Making matters worse, especially for taxpayers, is the fact that the government has a propensity for throwing good money after bad. Bureaucrats are notoriously poor stewards of taxpayer dollars. Look at CGI, the contractor that won the $678 million contract to build the Obama Care website. Even after the firm had already been discredited for having blown the job done for the Canadian diabetes registry.
Unlike their private sector peers, public sector bureaucrats often operate with limited knowledge. Businessmen utilize the information embedded in pricing mechanisms to make purchasing decisions. If the price of goods and services rise, a business will seek out less expensive substitutes. Government decisions makers, however, often lack a comparable mechanism. Seeking goods and services that fulfill their "specs" without much concern for cost and quality.

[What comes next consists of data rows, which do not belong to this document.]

(** The entries of the shards together are the entries. *)
Lemma concat_add {A} (F G : nat -> list A) x i0 l :
  NoDup l -> i0 ∈ l -> (forall i, G i = if decide (i = i0) then x :: F i else F i) ->
  concat (G <$> l) ≡ₚ x :: concat (F <$> l).
Proof.
  intros Hnd Hin HG. induction Hnd as [|i l Hi Hnd IH]; [by apply elem_of_nil in Hin|]. cbn.
  rewrite HG. destruct (decide (i = i0)) as [->|Hne].
  - cbn. constructor. f_equiv. apply perm_of_eq.
    f_equal. apply list_fmap_ext. intros k j Hj%list_elem_of_lookup_2.
    rewrite HG, decide_False; [done|]. by intros ->.
  - apply elem_of_cons in Hin as [|Hin]; [done|]. rewrite IH by done. by rewrite Permutation_middle.
Qed.

Lemma shards_partition n frs :
  0 < n -> concat ((fun i => of_shard n i frs) <$> seq 0 (Z.to_nat n)) ≡ₚ frs.
Proof.
  intros Hn. induction frs as [|fr frs IH].
  - apply Permutation_nil_r. by induction (seq 0 (Z.to_nat n)).
  - rewrite (concat_add (fun i => of_shard n i frs) _ fr (Z.to_nat (shard_for n (entry_id fr)))); [by rewrite IH|..].
    + apply NoDup_seq.
    + apply elem_of_seq. pose proof (shard_for_range n (entry_id fr) Hn). lia.
    + intros i. unfold of_shard at 1. rewrite filter_cons. pose proof (shard_for_range n (entry_id fr) Hn).
      repeat case_decide; try done; lia.
Qed.

(** The files of the log, each with its frames. *)
Lemma segment_files_shown root w frs :
  wal_holds w frs ->
  exists l, segment_files root w ≡ₚ shown <$> l /\ concat (l.*2) ≡ₚ frs /\ l <> [].
Proof.
  intros Hw. pose proof (wh_count _ _ Hw) as Hcount. pose proof (wh_pos _ _ Hw) as Hpos.
  destruct (shards_shown root (fun i => of_shard (shards (wcfg w)) i frs) (wshards w) 0) as (l & Hp & Hc & Hne).
  - intros i sh Hi. destruct (wh_shards _ _ Hw i sh Hi) as (pre & cur & Hh & Hcat & _). cbn. rewrite <- Hcat.
    by apply shard_files_shown.
  - exists l. split_and!; [done| |].
    + rewrite Hc. replace (length (wshards w)) with (Z.to_nat (shards (wcfg w))) by lia. by apply shards_partition.
    + apply Hne. intros E. rewrite E in Hcount. cbn in *. lia.
Qed.

(** ** Reading it back *)

Section readback.
Context (base64 : list byte -> string).

(** What an entry says, apart from where it was found. *)
Definition entry_view (e : DecodedEntry) : Z * Z * string * Z * Z * string :=
  (e_entry_id e, e_timestamp_nanos e, durability e, e_entry_kind e, payload_len e, payload_base64 e).

Definition frame_view (fr : ParsedFrame) : Z * Z * string * Z * Z * string :=
  (entry_id fr, timestamp_nanos fr, decode_durability (durability_tag fr), entry_kind fr,
   Z.of_nat (length (payload fr)), base64 (payload fr)).

Definition view_id (v : Z * Z * string * Z * Z * string) : Z := v.1.1.1.1.1.

Lemma decoded_view path off frs : entry_view <$> decoded base64 path off frs = frame_view <$> frs.
Proof. revert off. induction frs as [|fr frs IH]; intros off; [done|]. cbn. f_equal. apply IH. Qed.

Lemma encode_frames_inj frs frs' :
  Forall frame_wide frs -> Forall frame_wide frs' -> encode_frames frs = encode_frames frs' -> frs = frs'.
Proof.
  intros Hw. revert frs'. induction Hw as [|fr frs Hfr Hw IH]; intros [|fr' frs'] Hw' Heq; [done..|].
  apply Forall_cons in Hw' as [Hfr' Hw']. cbn [fmap list_fmap concat] in Heq.
  apply encode_frame_inj in Heq as [-> Heq]; [|done..]. f_equal. by apply IH.
Qed.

While the dual problems of poor incentives and limited knowledge lead to persistent failure, they also result in consistent exploitation by special interest groups of all ideologies.
Consider the standing tradition of ethanol subsidies, as provided by the annual Farm Bill. Denigrated by economists from both parties, these payouts are rubber stamped each and every year. Much to the detriment of tax payers. As well as the free market.
Why was the Affordable Care Act designed to expand health care coverage, as opposed to improving health care outcomes? A disparity that benefits the U.S. insurance industry without necessarily providing better and more affordable health care? Because politicians and bureaucrats, by nature, seek to reward special interest groups more than they endeavor to provide for the public's benefit. And the Affordable Care Act, like Medicare, provides mostly for older Americans. Who happen to vote. At the expense of the nation's young and healthy individuals. Who are less likely to vote.
More money? Better leadership? Neither has traditionally been capable of curbing excessive government failures. Because government institutions are endemically unable to manage complex tasks. Regardless of how well funded, smart or experienced bureaucrats may be.
The War on Drugs. The War on Poverty. Both have sucked in billions of dollars while failing to even identify, let alone treat, any root causes. Drug consumption has risen. National poverty rates trend higher. Even as countless bureaucratic agencies join the fight. Year in, year out. In perpetuity. While taxpayers continue to foot the bill.
Once, Paul Revere took a midnight ride. He warned colonists of the pending British invasion. Of the tyranny, taxation and bureaucratic inefficiencies that followed. Today, those same problems present themselves not as exterior threats, but as creeping consequences of an ever-bloating bureaucracy.
Alexis de Tocqueville recognized that "the health of a democratic society may be measured by the quality of functions performed by private citizens."
Like a hammer, the government is a tool. Designed for specialized purposes. Nothing more. Nothing less. A hammer cannot inspire, save, create or overcome. It pounds nails.
Similarly, our government, its bureaucracies and special interests have no ability to enhance the American ideal. Not when that ideal already exists. Done well, government preserves and provides. Done poorly, it degrades. That ideal being a nation born, nurtured and raised on the wings of a private citizenry.
Accordingly, only those private citizens, powered by their their dreams and ideas, can preserve her.